Having the tub seal replaced would have been nearly $300 and I probably couldn't have done the job myself. It broke my heart when I discovered that Maytag was purchased by Whirlpool about a year ago. Further, I know the current models went from a two belt design to a single belt design, and understand there have been problems with getting to full spin speed which I suspect might be partly due to the single belt design. (I see someone recently got a new Dependable Care model, and if I thought I could have, I would have purchased one instead of the Whirlpool!) Well, as it turned out, and as the subject states, I purchased a new Whirlpool washer.
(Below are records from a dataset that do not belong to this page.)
(** * ANTSDR DMA driver: frame extraction and repacketization pipeline

    A shallow embedding of [drivers/antsdr_dma/antsdr_dma.c]: the FPGA frame
    parser, the gap tracker, the frame detection (accumulation) buffer, the
    payload ring, the frame worker, the UDP packetizer, the statistics
    ioctl and the DMA completion path, followed by the properties of the
    pipeline.

    Conventions.
    - C integers are [Z]; an operation that can leave the range of its C
      type is wrapped explicitly ([u32] for [uint32_t] and [unsigned int],
      [ulong] for [unsigned long], whose width [BITS_PER_LONG] is a
      parameter of the target).
    - A buffer is a [list byte]; a pointer into a buffer together with a
      length is the corresponding slice.  The slot a ring pointer refers
      to is kept as the slot index, so that reads through the pointer see
      later writes to the slot.
    - [antsdr_debug_log] expands to nothing ([ANTSDR_DEBUG_CONSOLE] is 0)
      and [antsdr_export_frame_to_file] returns 0 at once
      ([ANTSDR_ENABLE_FRAME_EXPORT] is 0); neither appears below. *)

From Stdlib Require Import ZArith.
From Stdlib.Strings Require Import Byte.
From stdpp Require Import base tactics option list numbers.

Local Open Scope Z_scope.

(** ** Constants of the driver *)

Definition ANTSDR_PACKET_START_MARKER : Z := 0xABCD1234.
Definition ANTSDR_PACKET_END_MARKER : Z := 0x5678DCBA.
Definition ANTSDR_MAX_PAYLOAD_SIZE : Z := 1360.
(* sizeof(struct antsdr_packet_header): twelve packed uint32_t fields (the
   comment in the source still says 44 bytes). *)
Definition ANTSDR_PACKET_HEADER_SIZE : Z := 12 * 4.

Definition RING_BUFFER_COUNT : Z := 256.
Definition RING_BUFFER_SIZE : Z := 1600.
Definition FRAME_DETECTION_BUFFER_SIZE : Z := 64 * 1024.

Definition FPGA_HEADER_MARKER_1 : Z := 0xFEFFFFFF.
Definition FPGA_HEADER_MARKER_2 : Z := 0xFFFFFFFE.
Definition FPGA_FOOTER_MARKER : Z := 0xFFFFFFFF.
Definition FPGA_LONG_PULSE_WORDS : Z := 403.
Definition FPGA_SHORT_PULSE_WORDS : Z := 53.

(* Linux errno values used by the driver (include/uapi/asm-generic). *)
Definition EINVAL : Z := 22.
Definition ENOSPC : Z := 28.
Definition ENODATA : Z := 61.
Definition EFAULT : Z := 14.
Definition ENOMEM : Z := 12.

(** ** Machine integers, bytes and words *)

Definition u32 (x : Z) : Z := x mod 2 ^ 32.

(* [int]: the value of a conversion to a signed 32-bit integer. *)
Definition s32 (x : Z) : Z := (x + 2 ^ 31) mod 2 ^ 32 - 2 ^ 31.

(* One little-endian 32-bit word, as the ARM core reads
   [((const uint32_t * )data)[i]]. *)
Definition le32 (b0 b1 b2 b3 : byte) : Z :=
  Z.of_N (Byte.to_N b0) + 2 ^ 8 * Z.of_N (Byte.to_N b1)
  + 2 ^ 16 * Z.of_N (Byte.to_N b2) + 2 ^ 24 * Z.of_N (Byte.to_N b3).

(* The words of a buffer of [length data] bytes: [data_len / 4] of them,
   trailing bytes that do not fill a word are not looked at. *)
Fixpoint words_of (data : list byte) : list Z :=
  match data with
  | b0 :: b1 :: b2 :: b3 :: rest => le32 b0 b1 b2 b3 :: words_of rest
  | _ => []
  end.

(* [words[i]]; reading past the array is not something the driver does on
   the paths modelled here, the default only makes the function total. *)
Definition word_at (words : list Z) (i : Z) : Z :=
  default 0 (words !! Z.to_nat i).

(* The [len] bytes starting at byte offset [off] of [buf]. *)
Definition slice (buf : list byte) (off len : Z) : list byte :=
  take (Z.to_nat len) (drop (Z.to_nat off) buf).

(* [memcpy(dst + off, src, length src)] on the contents of [dst]. *)
Definition memcpy_at (dst : list byte) (off : Z) (src : list byte) : list byte :=
  take (Z.to_nat off) dst ++ src ++ drop (Z.to_nat off + length src) dst.

(** ** Data model *)

(* struct antsdr_dma_stats: seven [unsigned long] counters. *)
Record antsdr_dma_stats := mk_stats {
  transfers_completed : Z;
  bytes_transferred : Z;
  udp_packets_sent : Z;
  errors : Z;
  valid_frames : Z;
  invalid_frames : Z;
  extracted_frames : Z
}.

(* The ring buffer fields of struct antsdr_dma_dev. *)
Record ring_state := mk_ring {
  ring_buffers : list (list byte);
  ring_size : Z;
  ring_head : Z;
  ring_tail : Z;
  ring_count : Z;
  ring_buffer_size : Z
}.

(* The frame detection buffer fields of struct antsdr_dma_dev. *)
Record frame_buffer_state := mk_fbuf {
  frame_detection_buffer : list byte;
  frame_buffer_size : Z;
  frame_buffer_used : Z;
  frames_accumulated : Z
}.

(* The gap tracking fields of struct antsdr_dma_dev. *)
Record gap_state := mk_gap {
  missing_frame_count : Z;
  last_frame_counter : Z;
  first_frame_received : bool
}.

(* struct antsdr_dma_dev, restricted to the fields the pipeline reads or
   writes; the groups follow the sections of the C structure.  [sock] is
   whether the socket pointer is non-NULL. *)
Record antsdr_dma_dev := mk_dev {
  stats : antsdr_dma_stats;
  ring : ring_state;
  fbuf : frame_buffer_state;
  gap : gap_state;
  pulse_mode : Z;
  total_frames_processed : Z;
  packet_sequence_number : Z;
  frame_id_counter : Z;
  sock : bool;
  dest_set : bool;
  udp_work_pending : bool;
  frame_work_pending : bool;
  raw_frame_fifo : list (list byte)
}.
(** * Backup/restore operator: reconciliation core

    A shallow embedding of the reconciliation core of the PostgreSQL
    backup/restore operator (package [backup_operator]) together with the
    properties its design document states about it.

    Conventions of the embedding.
    - Python [str] values are [string]s of ASCII characters; [lower] and
      [strip] act on the ASCII letters and the ASCII white space only.
    - A Python dict used as a record of fields (the [.status] of a custom
      resource, keyword arguments of [patch_status]) is a [gmap string value].
    - Calls to collaborators (Kubernetes clients, the vendor SDK, the clock)
      are answered by an environment [Env]; every call made by the core is
      appended to a trace.  Exceptions are values of [exn] carried by the
      [Raise] branch of [result]. *)

From Stdlib Require Import ZArith Bool Ascii String List Lia.
From stdpp Require Import gmap strings list.
Import ListNotations.

Local Open Scope string_scope.
Local Open Scope Z_scope.
Local Open Scope list_scope.

(** ** Python strings *)

Module PyStr.

Definition is_upper (c : ascii) : bool :=
  let n := nat_of_ascii c in (Nat.leb 65 n) && (Nat.leb n 90).

Definition lower_ascii (c : ascii) : ascii :=
  if is_upper c then ascii_of_nat (nat_of_ascii c + 32) else c.

(** [str.lower()] *)
Fixpoint lower (s : string) : string :=
  match s with
  | EmptyString => EmptyString
  | String c r => String (lower_ascii c) (lower r)
  end.

(** [str.isspace()] on one character: TAB, LF, VT, FF, CR, FS, GS, RS,
    US and the blank. *)
Definition isspace (c : ascii) : bool :=
  let n := nat_of_ascii c in
  ((Nat.leb 9 n) && (Nat.leb n 13)) || ((Nat.leb 28 n) && (Nat.leb n 32)).

Fixpoint lstrip_list (l : list ascii) : list ascii :=
  match l with
  | c :: r => if isspace c then lstrip_list r else l
  | [] => []
  end.

(** [str.strip()] *)
Definition strip (s : string) : string :=
  string_of_list_ascii
    (rev (lstrip_list (rev (lstrip_list (list_ascii_of_string s))))).

(** [s.startswith(p)] *)
Definition startswith (s p : string) : bool := String.prefix p s.

(** Truth value of a [str]: the empty string is falsy. *)
Definition truthy (s : string) : bool :=
  match s with EmptyString => false | _ => true end.

(** [p in s] on strings. *)
Fixpoint contains (s p : string) : bool :=
  String.prefix p s
  || match s with
     | EmptyString => false
     | String _ r => contains r p
     end.

(** [x in (a, b, ...)] on strings. *)
Definition in_tuple (x : string) (l : list string) : bool :=
  existsb (String.eqb x) l.

End PyStr.

(** ** commvault_api.py: the job status value object *)

Module CommvaultJobStatus.

Definition UNKNOWN : string := "Unknown".

(** The object holds one attribute, [_status]. *)
Record t := Build { _status : string }.
(** * nlm: the batchexecute transport and codec layer

    A shallow embedding of the Go packages

    - [gen/method]                 (argument encoders),
    - [internal/rpc]               (session parameters and their cache),
    - [internal/rpc/grpcendpoint]  (unary and streaming transport),

    together with the parts of the Go standard library they call
    ([strings], [encoding/json]).  Go strings are byte sequences and are
    modelled by [string]; Go's [int] is a 64-bit two's-complement integer
    and is modelled by [Z] with the wrap-around written out. *)

From Stdlib Require Import ZArith NArith List String Ascii Bool Lia DecimalString.
Import ListNotations.

Set Warnings "-register-all".

Open Scope string_scope.
Open Scope Z_scope.

(** ** Text literals *)

(** The line feed and the double quote. *)
Definition LF : ascii := "010"%char.
Definition DQ : ascii := "034"%char.
Definition nl : string := String LF EmptyString.

(** [bq s] is [s] with every backquote replaced by a double quote; it only
    serves to write JSON texts legibly. *)
Fixpoint bq (s : string) : string :=
  match s with
  | EmptyString => EmptyString
  | String c t => String (if Ascii.eqb c "`" then DQ else c) (bq t)
  end.

(** ** Results of fallible code

    A Go function returning [(T, error)] yields [Ok] or [Err]; an index out
    of range or a nil dereference is a run-time panic, kept apart from the
    errors returned as values. *)
Inductive outcome (E A : Type) : Type :=
| Ok (a : A)
| Err (e : E)
| Panic.
Arguments Ok {E A} a.
Arguments Err {E A} e.
Arguments Panic {E A}.

Definition bind {E A B} (m : outcome E A) (k : A -> outcome E B) : outcome E B :=
  match m with
  | Ok a => k a
  | Err e => Err e
  | Panic => Panic
  end.

Notation "x <- m ;; k" := (bind m (fun x => k))
  (at level 61, m at next level, right associativity).

(** [index l i] is the Go expression [l[i]]. *)
Definition index {E A} (l : list A) (i : nat) : outcome E A :=
  match nth_error l i with
  | Some a => Ok a
  | None => Panic
  end.

(** ** Package strings *)
Module Strings.

(** [strings.HasPrefix]. *)
Fixpoint HasPrefix (s p : string) {struct p} : bool :=
  match p, s with
  | EmptyString, _ => true
  | String _ _, EmptyString => false
  | String b p', String a s' => Ascii.eqb a b && HasPrefix s' p'
  end.

(** [s[n:]], for [n <= len(s)]. *)
Fixpoint drop (n : nat) (s : string) : string :=
  match n, s with
  | O, _ => s
  | S n', String _ t => drop n' t
  | S _, EmptyString => EmptyString
  end.

(** [strings.TrimPrefix]. *)
Definition TrimPrefix (s p : string) : string :=
  if HasPrefix s p then drop (String.length p) s else s.

(** [strings.TrimLeft(s, cutset)] for a cutset of one ASCII byte, which is
    the library's [trimLeftByte]. *)
Fixpoint trimLeftByte (s : string) (c : ascii) : string :=
  match s with
  | String a t => if Ascii.eqb a c then trimLeftByte t c else s
  | EmptyString => EmptyString
  end.

(** [cut s sep] splits [s] around the first occurrence of the byte [sep]. *)
Fixpoint cut (s : string) (sep : ascii) : option (string * string) :=
  match s with
  | EmptyString => None
  | String a t =>
      if Ascii.eqb a sep then Some (EmptyString, t)
      else match cut t sep with
           | Some (l, r) => Some (String a l, r)
           | None => None
           end
  end.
My two requirements in a washer is to have a white tub and an extra rinse option, so I found the a Whirlpool model with those two features. I understand that Whirlpool toploaders don't use belts, and they don't spin/drain, but instead drain, then spin. As I've used this washer, I realize how much I liked the basic-ness of the Maytag. When changing from one phase to another it seems the Whirlpool has longer delays than the Maytag, and the separate drain makes it feel like the cycles are longer overall. Anyway, the question...

On the Maytag, if I wanted to, I could hold the lid switch in, so that I could peek during agitation or spin if I wanted. The Whirlpool doesn't have an externally accessible lid switch. What's the easiest way to get around this? I can crack the lid ever so slightly and barely peek in but not really see much.

Knowing how the Whirlpool works, I know if I raise the lid during the drain, some kind of cam or something activates and when the lid is again lowered, it won't just continue draining, but will drain and spin during the drain phase, then stop and continue on to the spin. Gosh I find that irritating!

Anyway, I've carried on way too far, but would appreciate any information that will help me get around the lid switch.

Thanks!





Post# 182010 , Reply# 1   1/9/2007 at 21:49 (4,178 days old) by dadoes (TX, U.S. of A.)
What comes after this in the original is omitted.